Later in the afternoon Coco took us on a walk around downtown Yangon. It mostly covered markets although we finished off by walking down Pansodan Street. Here there’s still some nice colonial architecture, albeit some of which is looking a bit shabby nowadays. Afterwards we got the bus up to Shwedagon Pagoda, perhaps Yangon’s most famous landmark. The whole complex is said to be one of Buddhism’s most sacred sites. Its centrepiece is the huge and spectacular Golden Pagoda which looked amazing as the sun went down.

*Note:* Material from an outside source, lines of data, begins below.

(** The calls of [mod_pow] that [is_prime n] makes. *)
Lemma mod_pow_calls (P : call -> Prop) (base exp m : Z) :
  P (base, exp, m) -> calls P (mod_pow base exp m).
Proof.
  intros HP. unfold mod_pow.
  apply calls_bind; [apply calls_called, HP | intros _].
  destruct (m =? 1); [apply calls_ret |].
  apply calls_bind; [apply calls_py_mod | intros b].
  apply calls_bind.
  - apply calls_while. intros [[result base'] exp']. unfold mod_pow_body.
    apply calls_bind.
    + destruct (exp' mod 2 =? 1); [apply calls_py_mod | apply calls_ret].
    + intros r. apply calls_bind; [apply calls_py_mod | intros; apply calls_ret].
  - intros [[result base'] exp']. apply calls_ret.
Qed.

Lemma is_prime_squarings_calls (P : call -> Prop) (iters : nat) :
  forall x n, calls P (is_prime_squarings iters x n).
Proof.
  induction iters as [| i IH]; intros x n; simpl; [apply calls_ret |].
  apply calls_bind; [apply calls_py_mod | intros x'].
  destruct (x' =? n - 1); [apply calls_ret | apply IH].
Qed.

Lemma is_prime_witnesses_calls (P : call -> Prop) (ws : list Z) (n d r : Z) :
  (forall a, P (a, d, n)) -> calls P (is_prime_witnesses ws n d r).
Proof.
  intros HP. induction ws as [| a ws IH]; simpl; [apply calls_ret |].
  destruct (a >=? n); [exact IH |].
  apply calls_bind; [apply mod_pow_calls, HP | intros x].
  destruct ((x =? 1) || (x =? n - 1)); [exact IH |].
  apply calls_bind; [apply is_prime_squarings_calls | intros [|]];
    [apply calls_ret | exact IH].
Qed.

Lemma is_prime_calls (n : Z) : calls (modulus_ok n) (is_prime n).
Proof.
  unfold is_prime. destruct (n <? 2) eqn:H2; [apply calls_ret |].
  destruct (existsb (Z.eqb n) _) eqn:Ex; [apply calls_ret |].
  destruct (n mod 2 =? 0) eqn:He; [apply calls_ret |].
  apply Z.ltb_ge in H2. apply Z.eqb_neq in He.
  pose proof (Z.div_mod n 2 ltac:(lia)) as Hdm.
  pose proof (Z.mod_pos_bound n 2 ltac:(lia)) as Hb.
  assert (H9 : 9 <= n).
  { apply Z.nlt_ge. intros Hlt.
    assert (Hn : n = 3 \/ n = 5 \/ n = 7) by lia.
    destruct Hn as [-> | [-> | ->]]; discriminate Ex. }
  apply calls_bind.
  - apply calls_while. intros [d r]. apply calls_ret.
  - intros [d r]. apply is_prime_witnesses_calls. intros a.
    unfold modulus_ok. lia.
Qed.

(** ** [analyze_number] *)

Lemma analyze_split_returns (n k : Z) (results : list row) :
  0 <= k ->
  exists r, split_row n k r /\ returns (analyze_split n k results) (results ++ [r]).
Proof.
  intros Hk.
  assert (H10 : 10 ^ k <> 0) by (pose proof (Z.pow_pos_nonneg 10 k); lia).
  destruct (is_prime_returns ((n / 10 ^ k) * (n mod 10 ^ k) + 1)) as [ip Hip].
  destruct (count_digits_returns ((n / 10 ^ k) * (n mod 10 ^ k) + 1))
    as (dg & Hdg & _).
  eexists. split.
  - exists ip, dg. split; [exact Hip |]. split; [exact Hdg | reflexivity].
  - unfold analyze_split.
    eapply returns_bind; [apply returns_py_floordiv, H10 |].
    eapply returns_bind; [apply returns_py_mod, H10 |].
    eapply returns_bind; [exact Hip |].
    eapply returns_bind; [exact Hdg | apply returns_ret].
Qed.

Lemma analyze_number_returns (n : Z) :
  exists rows,
    Forall2 (split_row n) (range 1 (len (str n))) rows /\
    returns (analyze_number n) rows.
Proof.
  unfold analyze_number.
  destruct (returns_for_in_append (split_row n) (analyze_split n)
              (range 1 (len (str n)))) with (acc := @nil row)
    as (rows & Hrows & Hret).
  - intros k acc Hk. apply range_In in Hk.
    apply analyze_split_returns. lia.
  - exists rows. split; assumption.
Qed.

(** For [n >= 0] the split positions are [1 .. count_digits n - 1]. *)
Lemma len_str_count_digits (n dc : Z) :
  0 <= n -> returns (count_digits n) dc -> len (str n) = dc.
Proof.
  intros Hn Hdc. eapply returns_inj; [apply count_digits_len_str, Hn | exact Hdc].
Qed.

(** A split position of [n >= 0] leaves a prefix: [10 ^ k <= n]. *)
Lemma split_pos_le (n k : Z) : 0 <= n -> 1 <= k < len (str n) -> 10 ^ k <= n.
Proof.
  intros Hn Hk. destruct (Z.eq_dec n 0) as [-> | Hn0].
  - rewrite len_str_0 in Hk. lia.
  - destruct (len_str_pos n ltac:(lia)) as (_ & Hlo & _).
    pose proof (Z.pow_le_mono_r 10 k (len (str n) - 1) ltac:(lia) ltac:(lia)).
    lia.
Qed.

Lemma split_arith (n k : Z) :
  0 <= n -> 0 <= k -> 10 ^ k <= n ->
  n / 10 ^ k * 10 ^ k + n mod 10 ^ k = n /\
  0 <= n mod 10 ^ k < 10 ^ k /\ 1 <= n / 10 ^ k /\
  1 <= n / 10 ^ k * (n mod 10 ^ k) + 1 <= n.
Proof.
  intros Hn Hk Hle.
  assert (H10 : 0 < 10 ^ k) by (apply Z.pow_pos_nonneg; lia).
  pose proof (Z.div_mod n (10 ^ k) ltac:(lia)) as Hdm.
  pose proof (Z.mod_pos_bound n (10 ^ k) H10) as Hb.
  pose proof (Z.div_le_lower_bound n (10 ^ k) 1 H10 ltac:(lia)) as Ha.
  repeat split; try lia; nia.
Qed.

(** ** Every function of the script is monotone in the bound *)

Lemma mod_pow_mono (base exp m : Z) : mono (mod_pow base exp m).
Proof. unfold mod_pow, mod_pow_body. repeat mono_step. Qed.

Lemma is_prime_squarings_mono (iters : nat) :
  forall x n, mono (is_prime_squarings iters x n).
Proof.
  induction iters as [| i IH]; intros x n; simpl; repeat mono_step. apply IH.
Qed.

Lemma is_prime_witnesses_mono (ws : list Z) (n d r : Z) :
  mono (is_prime_witnesses ws n d r).
Proof.
  induction ws as [| a ws IH]; simpl; repeat mono_step;
    first [exact IH | apply mod_pow_mono | apply is_prime_squarings_mono].
Qed.

Lemma is_prime_mono (n : Z) : mono (is_prime n).
Proof.
  unfold is_prime, is_prime_decompose. repeat mono_step.
  apply is_prime_witnesses_mono.
Qed.

Lemma count_digits_mono (n : Z) : mono (count_digits n).
Proof. unfold count_digits. repeat mono_step. Qed.

Lemma analyze_number_mono (n : Z) : mono (analyze_number n).
Proof.
  unfold analyze_number, analyze_split. repeat mono_step;
    first [apply is_prime_mono | apply count_digits_mono].
Qed.

(** ** Runs of the script *)

Example is_prime_37 : is_prime 37 0%nat = Run (Val true) [].
Proof. reflexivity. Qed.

(** [341 = 11 * 31] passes a Fermat test to base [2]; the first witness
    already rejects it. *)
Example is_prime_341 : is_prime 341 10%nat = Run (Val false) [(2, 85, 341)].
Proof. vm_compute. reflexivity. Qed.

Example is_prime_largest_u64_prime :
  out (is_prime 18446744073709551557 64%nat) = Val true.
Proof. vm_compute. reflexivity. Qed.

Example analyze_number_100 :
  out (analyze_number 100 10%nat)
  = Val [(100, 1, 10, 0, 1, false, 1); (100, 2, 1, 0, 1, false, 1)].
Proof. vm_compute. reflexivity. Qed.

Example analyze_number_11 :
  out (analyze_number 11 10%nat) = Val [(11, 1, 1, 1, 2, true, 1)].
Proof. vm_compute. reflexivity. Qed.

Example analyze_number_7 : out (analyze_number 7 10%nat) = Val [].
Proof. vm_compute. reflexivity. Qed.

Example analyze_number_1005 :
  out (analyze_number 1005 10%nat)
  = Val [(1005, 1, 100, 5, 501, false, 3); (1005, 2, 10, 5, 51, false, 2);
         (1005, 3, 1, 5, 6, false, 1)].
Proof. vm_compute. reflexivity. Qed.

Example analyze_number_1000003_first :
  exists rows,
    out (analyze_number 1000003 20%nat)
    = Val ((1000003, 1, 100000, 3, 300001, false, 6) :: rows).
Proof. eexists. vm_compute. reflexivity. Qed.

(** With modulus [0] the first [%] of [mod_pow] raises. *)
Example mod_pow_modulus_0 : out (mod_pow 2 5 0 10%nat) = Exn ZeroDivisionError.
Proof. reflexivity. Qed.

(** ** A prime is never rejected *)

(** Modulo a prime, [1] has the square roots [1] and [-1] only. *)
Lemma prime_sqrt_1 (n x : Z) :
  Z.prime n -> 0 <= x < n -> (x * x) mod n = 1 -> x = 1 \/ x = n - 1.
Proof.
  intros Hp Hx Hsq. pose proof (Z.prime_ge_2 n Hp) as Hn.
  assert (Hdiv : (n | (x - 1) * (x + 1))).
  { apply Z.mod_divide; [lia |].
    replace ((x - 1) * (x + 1)) with (x * x - 1) by ring.
    rewrite Zminus_mod, Hsq, Z.mod_1_l, Z.sub_diag by lia. apply Z.mod_0_l. lia. }
  apply (Z.divide_prime_mul _ _ _ Hp) in Hdiv.
  destruct Hdiv as [[q Hq] | [q Hq]]; [left | right].
  - assert (q = 0); [| subst q; lia].
    destruct (Z.lt_trichotomy q 0) as [Hlt | [Heq | Hgt]]; [| exact Heq |].
    + pose proof (Z.mul_le_mono_nonneg_r q (-1) n ltac:(lia) ltac:(lia)). lia.
    + pose proof (Z.mul_le_mono_nonneg_r 1 q n ltac:(lia) ltac:(lia)). lia.
  - assert (q = 1); [| subst q; lia].
    destruct (Z.lt_trichotomy q 1) as [Hlt | [Heq | Hgt]]; [| exact Heq |].
    + pose proof (Z.mul_le_mono_nonneg_r q 0 n ltac:(lia) ltac:(lia)). lia.
    + pose proof (Z.mul_le_mono_nonneg_r 2 q n ltac:(lia) ltac:(lia)). lia.
Qed.

Lemma is_prime_squarings_prime (n : Z) (iters : nat) :
  Z.prime n ->
  forall x, 0 <= x < n -> x <> 1 -> x <> n - 1 ->
    x ^ 2 ^ (Z.of_nat iters + 1) mod n = 1 ->
    returns (is_prime_squarings iters x n) false.
Proof.
  intros Hp. pose proof (Z.prime_ge_2 n Hp) as Hn.
  induction iters as [| i IH]; intros x Hx H1 Hm1 Hpow.
  - exfalso. change (2 ^ (Z.of_nat 0 + 1)) with 2 in Hpow.
    rewrite Z.pow_2_r in Hpow.
    destruct (prime_sqrt_1 n x Hp Hx Hpow); contradiction.
  - simpl. eapply returns_bind; [apply returns_py_mod; lia |].
    destruct ((x * x) mod n =? n - 1) eqn:E; [apply returns_ret |].
    apply Z.eqb_neq in E.
    apply IH; [apply Z.mod_pos_bound; lia | | exact E |].
    + intros Hsq. destruct (prime_sqrt_1 n x Hp Hx Hsq); contradiction.
    + rewrite Z.mod_pow_l, <- Z.pow_2_r, <- Z.pow_mul_r by lia.
      rewrite <- Z.pow_succ_r by lia.
      replace (Z.succ (Z.of_nat i + 1)) with (Z.of_nat (Datatypes.S i) + 1) by lia.
      exact Hpow.
Qed.

Lemma is_prime_witnesses_prime (ws : list Z) (n d r : Z) :
  Z.prime n -> n - 1 = 2 ^ r * d -> 1 <= r -> 0 <= d ->
  (forall a, In a ws -> 0 < a) ->
  returns (is_prime_witnesses ws n d r) true.
Proof.
  intros Hp Hnd Hr Hd. pose proof (Z.prime_ge_2 n Hp) as Hn.
  induction ws as [| a ws IH]; intros Hws; simpl; [apply returns_ret |].
  assert (IH' : returns (is_prime_witnesses ws n d r) true)
    by (apply IH; intros; apply Hws; right; assumption).
  pose proof (Hws a (or_introl eq_refl)) as Ha.
  destruct (a >=? n) eqn:Han; [exact IH' |].
  rewrite Z.geb_leb in Han. apply Z.leb_gt in Han.
  eapply returns_bind; [apply mod_pow_returns; lia |].
  destruct ((a ^ d mod n =? 1) || (a ^ d mod n =? n - 1)) eqn:E; [exact IH' |].
  apply orb_false_elim in E. destruct E as [E1 E2].
  apply Z.eqb_neq in E1, E2.
  assert (Hsq : returns (is_prime_squarings (Z.to_nat (r - 1)) (a ^ d mod n) n)
                  false).
  { apply (is_prime_squarings_prime n (Z.to_nat (r - 1)) Hp);
      [apply Z.mod_pos_bound; lia | exact E1 | exact E2 |].
    replace (Z.of_nat (Z.to_nat (r - 1)) + 1) with r by lia.
    rewrite Z.mod_pow_l, <- Z.pow_mul_r by (try apply Z.pow_nonneg; lia).
    rewrite (Z.mul_comm d), <- Hnd.
    apply ZmodInv.Z.fermat_nz; [exact Hp |]. rewrite Z.mod_small; lia. }
  eapply returns_bind; [exact Hsq | exact IH'].
Qed.

(** [is_prime] has no false negative, whatever the size of [n]. *)
Lemma is_prime_prime (n : Z) : Z.prime n -> returns (is_prime n) true.
Proof.
  intros Hp. pose proof (Z.prime_ge_2 n Hp) as Hn. unfold is_prime.
  destruct (n <? 2) eqn:H2; [apply Z.ltb_lt in H2; lia |].
  destruct (existsb (Z.eqb n) _) eqn:Ex; [apply returns_ret |].
  destruct (n mod 2 =? 0) eqn:He.
  - exfalso. apply Z.eqb_eq in He.
    assert (n <> 2) by (intros ->; discriminate Ex).
    destruct Hp as [_ Hp]. apply (Hp 2 ltac:(lia)).
    apply Z.mod_divide; [lia | exact He].
  - apply Z.eqb_neq in He.
    destruct (is_prime_decompose_returns (n - 1) ltac:(lia))
      as (d & r & Hret & Hd & Hr & Heq & Hodd).
    eapply returns_bind; [exact Hret |].
    apply is_prime_witnesses_prime; try assumption; try lia.
    + destruct (Z.eq_dec r 0) as [-> | Hr0]; [| lia].
      exfalso. rewrite Z.pow_0_r in Heq.
      pose proof (Z.div_mod n 2 ltac:(lia)). pose proof (Z.div_mod d 2 ltac:(lia)).
      pose proof (Z.mod_pos_bound n 2 ltac:(lia)). lia.
    + intros a Ha. simpl in Ha.
      repeat (destruct Ha as [<- | Ha]; [lia |]). contradiction.
Qed.

(** ** What an answer [True] means *)

Lemma is_prime_squarings_false (iters : nat) :
  forall x n, n <> 0 -> returns (is_prime_squarings iters x n) false ->
    exists j, 1 <= j <= Z.of_nat iters /\ x ^ 2 ^ j mod n = n - 1.
Proof.
  induction iters as [| i IH]; intros x n Hn Hret; simpl in Hret.
  - pose proof (returns_inj _ _ _ Hret (returns_ret true)). discriminate.
  - destruct ((x * x) mod n =? n - 1) eqn:E.
    + apply Z.eqb_eq in E. exists 1. split; [lia |].
      change (2 ^ 1) with 2. rewrite Z.pow_2_r. exact E.
    + destruct (is_prime_squarings_returns i ((x * x) mod n) n Hn) as [b Hb].
      assert (Hb' : returns (is_prime_squarings (Datatypes.S i) x n) b).
      { simpl. eapply returns_bind; [apply returns_py_mod, Hn |].
        rewrite E. exact Hb. }
      rewrite <- (returns_inj _ _ _ Hret Hb') in Hb.
      destruct (IH _ _ Hn Hb) as (j & Hj & Hpow).
      exists (j + 1). split; [lia |].
      rewrite Z.mod_pow_l, <- Z.pow_2_r, <- Z.pow_mul_r in Hpow
        by (try apply Z.pow_nonneg; lia).
      rewrite Z.pow_add_r, Z.pow_1_r, Z.mul_comm by lia. exact Hpow.
Qed.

After celebrating the final night in Myanmar with a group meal, some of the people more inclined to partying stayed out a bit later. Yangon isn’t one of those cities where you can blindly wander around and stumble upon bars. Nightlife does exist though and via TripAdvisor we managed to find a street with a few late-opening establishments. We ended up in Pioneer. I haven’t been in this sort of loud, dance-style of nightclub for about ten years. Even then I’d have felt fairly old! I don’t think they get many westerners in there judging by some of the double-takes we were getting. It was friendly enough though. I asked one of the bouncers where the toilet was and he personally escorted me across the club and into the bathroom. Afterwards he was waiting outside to take me back to my mates. Although slightly weird, you don’t get this sort of attention back home.
All in all it was a good night and a nice way to end what has been a really good time in Myanmar. It’s a lovely country, the people are really nice, our group was great, as was Coco the tour guide. He seemed sincerely grateful that we were visiting his country. During the past couple of weeks, Coco told us some sad stories from his life. However he did say that while Myanmar still has some ongoing issues, the country is improving and he seemed quite optimistic for the future.